Durante este período, o São Paulo conquistou três títulos. Logo no primeiro ano, levantou a taça do Campeonato Paulista, competição que o time não conquistava desde 2005. Além disso, venceu a Copa do Brasil de 2023 e a Supercopa do Brasil de 2024, feitos inéditos. O time ainda foi vice-campeão do Paulistão de 2022 e da Copa Sul-Americana de 2022.
Entretanto, ele também colecionou polêmicas que levaram o Conselho Deliberativo do São Paulo Futebol Clube (SPFC) a aprovar seu impeachment. Foram 188 votos favoráveis à destituição do presidente são-paulino. A decisão foi tomada após uma reunião dos conselheiros no Morumbis na noite de sexta-feira (16/1). Casares é denunciado por um suposto esquema de fraudes envolvendo o camarote do estádio.
Relembre
Julio Casares é investigado por suspeitas relacionadas à exploração clandestina de um camarote no estádio Morumbis, na zona oeste da capital paulista. Segundo o Ministério Público de São Paulo (MPSP), a irregularidade teria acontecido em um camarote ligado à presidência do clube no estádio para o show da cantora colombiana Shakira, em fevereiro de 2025. Os crimes suspeitos levantados pelo MPSP são corrupção privada no esporte e coação no curso do processo.

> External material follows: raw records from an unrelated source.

(** What the environment answers when a goroutine takes a step: the
    collaborators of [processObject], the case the [select] picks when it
    can ([true]: the send), the order in which the cache's keys are
    ranged over, and the result of an open numeric conversion. *)
Record Env := mkEnv {
  e_io : ObjectIO;
  e_send : bool;
  e_ord : range_order;
  e_undef : Z
}.

(** One scheduling decision: who moves next. *)
Inductive Choice :=
| RunControl                     (* the body of [Chunks] *)
| RunTask (i : nat) (env : Env)  (* the [i]-th goroutine *)
| Cancel (err : string)          (* [ctx] is cancelled, [ctx.Err()] becomes [err] *)
| Ready (b : bool).              (* the consumer of [chunksCh] is, or is not, receiving *)

Definition valid_choice (ch : Choice) : Prop :=
  match ch with
  | RunTask _ env => is_range_order (e_ord env) /\ in_int64 (e_undef env) = true
  | _ => True
  end.

(** What a step did. *)
Inductive Event :=
| EvUnexpectedType (ty : string)  (* logged, element dropped *)
| EvSkip (o : object)             (* already in the cache *)
| EvSpawn (o : object)            (* [wg.Add(1)] and [go func] *)
| EvClosed                        (* [objectCh] exhausted *)
| EvComplete                      (* [wg.Wait()] passed, [completeProgress] *)
| EvProcessed (i : nat) (o : object) (emitted : list Chunk) (p : Pending)
| EvSelect (i : nat) (o : object) (chunk : Chunk) (sel : Selected)
| EvLock (i : nat) (o : object)
| EvIncrement (i : nat) (o : object)
| EvCacheSet (i : nat) (o : object)
| EvRemaining (i : nat) (o : object)
| EvPercent (i : nat) (o : object)
| EvUnlock (i : nat) (o : object)
| EvWgDone (i : nat) (o : object) (err : option string)
| EvCancel (err : string)
| EvReady (b : bool).

(** The loop body of [Chunks], [wg.Wait()] and [completeProgress]. *)
Definition fire_control (st : State) : option (Event * State) :=
  match s_control st with
  | CRange =>
      match s_objectCh st with
      | [] => Some (EvClosed, with_control st CWait)
      | ItemOther ty :: rest =>
          Some (EvUnexpectedType ty, with_objectCh st rest)
      | ItemObject o :: rest =>
          if memory.Exists (Cache (s_cache st)) (name o)
          then Some (EvSkip o, with_objectCh st rest)
          else Some (EvSpawn o,
                     with_tasks (with_wg (with_objectCh st rest) (s_wg st + 1))
                                (s_tasks st ++ [mkTask o TProcess]))
      end
  | CWait =>
      if Z.eqb (s_wg st) 0
      then Some (EvComplete,
                 with_control
                   (with_progress st (completeProgress (s_src st) (s_progress st)))
                   CReturned)
      else None
  | CReturned => None
  end.

Definition pc_after (p : Pending) : TaskPC :=
  match p with
  | Returned None => TLock
  | Returned (Some err) => TDeferred (Some err)
  | Selecting chunk => TSelect chunk
  end.

(** Modelled from the spec: [handlers.HandleFile] is handed
    [s.chunksCh], the shared output queue, and emits its chunks on it.
    Its sends proceed when there is none, or when a send on the channel
    can proceed. *)
Definition handler_sends (ready : bool) (emitted : list Chunk) : bool :=
  match emitted with
  | [] => true
  | _ :: _ => ready
  end.

(** The body of a goroutine: [processObject], then [setProgress], one
    statement of the latter at a time.  The chunks of the handler reach
    the channel within the step that runs [processObject] up to its
    [select]: the step waits, the goroutine inside [HandleFile], as long
    as the handler has chunks to send and no send on the channel can
    proceed.  The send of the goroutine's own chunk is a step of its
    own. *)
Definition fire_task (st : State) (i : nat) (env : Env)
  : option (Event * State) :=
  match s_tasks st !! i with
  | None => None
  | Some (mkTask o pc) =>
      match pc with
      | TProcess =>
          let (emitted, p) := processObject_begin (s_src st) o (e_io env) in
          if handler_sends (s_ready st) emitted
          then Some (EvProcessed i o emitted p,
                     set_pc (with_chunksCh st (s_chunksCh st ++ emitted)) i o
                            (pc_after p))
          else None
      | TSelect chunk =>
          match select_case (s_ctx st) (s_ready st) (e_send env) with
          | Some sel =>
              let (sent, err) := processObject_select chunk sel in
              Some (EvSelect i o chunk sel,
                    set_pc (with_chunksCh st (s_chunksCh st ++ sent)) i o
                           (pc_after (Returned err)))
          | None => None
          end
      | TLock =>
          if s_mu st then None
          else Some (EvLock i o, set_pc (with_mu st true) i o TIncrement)
      | TIncrement =>
          Some (EvIncrement i o,
                set_pc (with_progress st (sp_increment (s_progress st))) i o
                       TCacheSet)
      | TCacheSet =>
          match persistableCache_Set (e_ord env) (s_cache st) (s_progress st)
                                     (name o) (name o) with
          | Some (c, p) =>
              Some (EvCacheSet i o,
                    set_pc (with_progress (with_cache st c) p) i o TRemaining)
          | None => None
          end
      | TRemaining =>
          Some (EvRemaining i o,
                set_pc (with_progress st (sp_remaining (s_src st) (s_progress st)))
                       i o TPercent)
      | TPercent =>
          Some (EvPercent i o,
                set_pc (with_progress st
                          (sp_percent (e_undef env) (s_src st) (s_progress st)))
                       i o TUnlock)
      | TUnlock =>
          Some (EvUnlock i o, set_pc (with_mu st false) i o (TDeferred None))
      | TDeferred err =>
          Some (EvWgDone i o err,
                set_pc (with_wg st (s_wg st - 1)) i o (TExited err))
      | TExited _ => None
      end
  end.

Definition fire (st : State) (ch : Choice) : option (Event * State) :=
  match ch with
  | RunControl => fire_control st
  | RunTask i env => fire_task st i env
  | Cancel err =>
      match s_ctx st with
      | None => Some (EvCancel err, with_ctx st (Some err))
      | Some _ => None
      end
  | Ready b => Some (EvReady b, with_ready st b)
  end.

Definition step (st : State) (ev : Event) (st' : State) : Prop :=
  exists ch, valid_choice ch /\ fire st ch = Some (ev, st').

Inductive exec : State -> list Event -> State -> Prop :=
| exec_nil st : exec st [] st
| exec_cons st ev st1 tr st2 :
    step st ev st1 -> exec st1 tr st2 -> exec st (ev :: tr) st2.

(** A schedule played from a state. *)
Fixpoint run (st : State) (chs : list Choice) : option (list Event * State) :=
  match chs with
  | [] => Some ([], st)
  | ch :: rest =>
      match fire st ch with
      | None => None
      | Some (ev, st1) =>
          match run st1 rest with
          | None => None
          | Some (tr, st2) => Some (ev :: tr, st2)
          end
      end
  end.

(** [Chunks] up to the loop, once [listObjects] has answered with the
    elements of [objectCh]. *)
Definition Chunks_begin (s : Source) (p : Progress) (ctx : option string)
    (ready : bool) (objs : list item) : State :=
  let persistableCache := setupCache p in
  mkState s (set_Message p "starting to process objects...")
          persistableCache false 0 ctx ready objs [] [] CRange.

(** [Chunks] up to the loop: the error returned when [listObjects]
    fails, else the state the loop starts from. *)
Definition Chunks_start (s : Source) (p : Progress) (ctx : option string)
    (ready : bool) (listing : string + list item) : string + State :=
  match listing with
  | inl err => inl (wrap_error "error listing objects" err)
  | inr objs => inr (Chunks_begin s p ctx ready objs)
  end.

(** ** Configuration: [oauth2Client], [configureGCSManager], [Init] *)

(** Modelled from the spec: [credentialspb.Oauth2] is declared outside
    the sources at hand; these are the getters [oauth2Client] calls. *)
Record Oauth2 := mkOauth2 {
  GetClientId : string;
  GetRefreshToken : string;
  GetAccessToken : string
}.

(** [storage.ScopeReadOnly] and the two URLs of [endpoints.Google] are
    constants of the client libraries; they are kept by name. *)
Inductive Scope := ScopeReadOnly.

Inductive EndpointURL := Google_AuthURL | Google_TokenURL.

(** [oauth2.Endpoint], [oauth2.Config] and [oauth2.Token], with the
    fields [oauth2Client] fills. *)
Record oauth2_Endpoint := mkEndpoint {
  AuthURL : EndpointURL;
  TokenURL : EndpointURL
}.

Record oauth2_Config := mkConfig {
  ClientID : string;
  Scopes : list Scope;
  Endpoint : oauth2_Endpoint
}.

Record oauth2_Token := mkToken {
  AccessToken : string;
  RefreshToken : string
}.

(** The client [conf.Client(ctx, tok)] returns, kept as the
    configuration and the token it is made from. *)
Record http_Client := mkClient {
  client_conf : oauth2_Config;
  client_tok : oauth2_Token
}.

(** [oauth2Client]; [creds] is [None] for a nil pointer, [inl] carries
    the error. *)
Definition oauth2Client (creds : option Oauth2) : string + http_Client :=
  match creds with
  | None => inl "oauth2 credentials are required"
  | Some creds =>
      if String.eqb (GetClientId creds) ""
         || String.eqb (GetRefreshToken creds) ""
         || String.eqb (GetAccessToken creds) ""
      then inl "oauth2 credentials are incomplete, client_id, refresh_token, and access_token are required"
      else
        let conf := mkConfig (GetClientId creds) [ScopeReadOnly]
                             (mkEndpoint Google_AuthURL Google_TokenURL) in
        let tok := mkToken (GetAccessToken creds) (GetRefreshToken creds) in
        inr (mkClient conf tok)
  end.

(** Modelled from the spec: the credential of a connection, the oneof
    [conn.Credential] of [sourcespb.GCS], declared outside the sources at
    hand: the six variants the switch of [configureGCSManager] names, each
    with what its getter returns, and any other dynamic type, kept as its
    name. *)
Inductive GCS_Credential :=
| GCS_ApiKey (GetApiKey : string)
| GCS_ServiceAccountFile (GetServiceAccountFile : string)
| GCS_JsonServiceAccount (GetJsonServiceAccount : string)
| GCS_Adc
| GCS_Unauthenticated
| GCS_Oauth (GetOauth : option Oauth2)
| GCS_OtherCredential (ty : string).

(** Modelled from the spec: [sourcespb.GCS], declared outside the
    sources at hand, with the fields [configureGCSManager] reads;
    [Credential] is [None] for a nil interface. *)
Record sourcespb_GCS := mkConn {
  Credential : option GCS_Credential;
  ProjectId : string;
  MaxObjectSize : Z;
  GetIncludeBuckets : list string;
  GetExcludeBuckets : list string;
  GetIncludeObjects : list string;
  GetExcludeObjects : list string
}.

(** Modelled from the spec: a [gcsManagerOption] is built by functions
    declared outside the sources at hand; an option is kept as the call
    that builds it. *)
Inductive gcsManagerOption :=
| withAPIKey (apiKey : string)
| withJSONServiceAccount (b : list Byte.byte)
| withDefaultADC
| withoutAuthentication
| withHTTPClient (client : http_Client)
| withConcurrency (concurrency : Z)
| withMaxObjectSize (size : Z)
| withIncludeBuckets (buckets : list string)
| withExcludeBuckets (buckets : list string)
| withIncludeObjects (objects : list string)
| withExcludeObjects (objects : list string).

Um áudio revelou o suposto esquema de comercialização irregular do camarote ligado a presidência do SPFC.
Segundo o material divulgado pelo Globo Esporte, o diretor-adjunto das categorias de base do clube, Douglas Schwartzmann, e a diretora feminina, cultural e de eventos (e ex-esposa de Julio Casares), Mara Casares, estariam envolvidos no esquema ilegal.
No áudio, o diretor das categorias de base diz que ele e outras pessoas se beneficiaram financeiramente com a prática.
O esquema consistiu no repasse do camarote por parte da diretoria do São Paulo Futebol Clube à Mara Casares para a realização de um evento durante o show da Shakira. Posteriormente, a mulher chamou uma intermediária para vender os ingressos, com alguns tickets custando até R$ 2,1 mil. Essa prática já é considerada ilegal.
Porém, o caso estourou quando a intermediária entrou na Justiça alegando que foi vítima de um calote por parte de Mara e outro dirigente do São Paulo no pagamento de um pacote de ingressos. Neste momento, o áudio revelado na imprensa mostra os dois pressionando a intermediária a retirar a ação judicial, confessando que se tratava de um esquema clandestino.
Após a publicação do caso, em dezembro de 2025, Douglas Schwartzmann e Mara Casares pediram afastamento dos cargos.
Quem é o vice-presidente que assume o SPFC
Aos 80 anos, Massis Junior é empresário e membro do grupo político Vanguarda, que fez parte da coalizão que elegeu Casares para presidente, mas rompeu com o dirigente após os escândalos recentes envolvendo o clube.
Massis Júnior é conselheiro vitalício do São Paulo e faz parte do quadro de sócios desde 1964. Dono do Hotel Massis, em São Paulo, ele ocupa o cargo de vice-presidente do tricolor desde 2021. O dirigente esteve presente nas delegações dos títulos da Copa Intercontinental de 1991 e 1992 como diretor-adjunto administrativo.